• _TASK INSTRUCTIONS_
In the records below, find each line that holds "then" and return it.

====

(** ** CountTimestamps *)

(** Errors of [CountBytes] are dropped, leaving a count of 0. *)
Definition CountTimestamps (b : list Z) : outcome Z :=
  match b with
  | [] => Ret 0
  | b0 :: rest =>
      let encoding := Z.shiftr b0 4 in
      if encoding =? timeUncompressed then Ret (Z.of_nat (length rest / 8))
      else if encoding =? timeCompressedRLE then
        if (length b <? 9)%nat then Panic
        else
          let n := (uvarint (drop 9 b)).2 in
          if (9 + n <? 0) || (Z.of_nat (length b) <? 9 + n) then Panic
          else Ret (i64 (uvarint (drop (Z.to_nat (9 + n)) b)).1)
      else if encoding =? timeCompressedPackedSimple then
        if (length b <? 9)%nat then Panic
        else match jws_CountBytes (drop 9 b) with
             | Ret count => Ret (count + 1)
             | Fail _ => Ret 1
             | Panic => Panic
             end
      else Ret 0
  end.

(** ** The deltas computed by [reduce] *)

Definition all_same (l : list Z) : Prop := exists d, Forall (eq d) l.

====

• _ANSWER AREA_
      if encoding =? timeUncompressed then Ret (Z.of_nat (length rest / 8))
      else if encoding =? timeCompressedRLE then
        if (length b <? 9)%nat then Panic
          if (9 + n <? 0) || (Z.of_nat (length b) <? 9 + n) then Panic
      else if encoding =? timeCompressedPackedSimple then
        if (length b <? 9)%nat then Panic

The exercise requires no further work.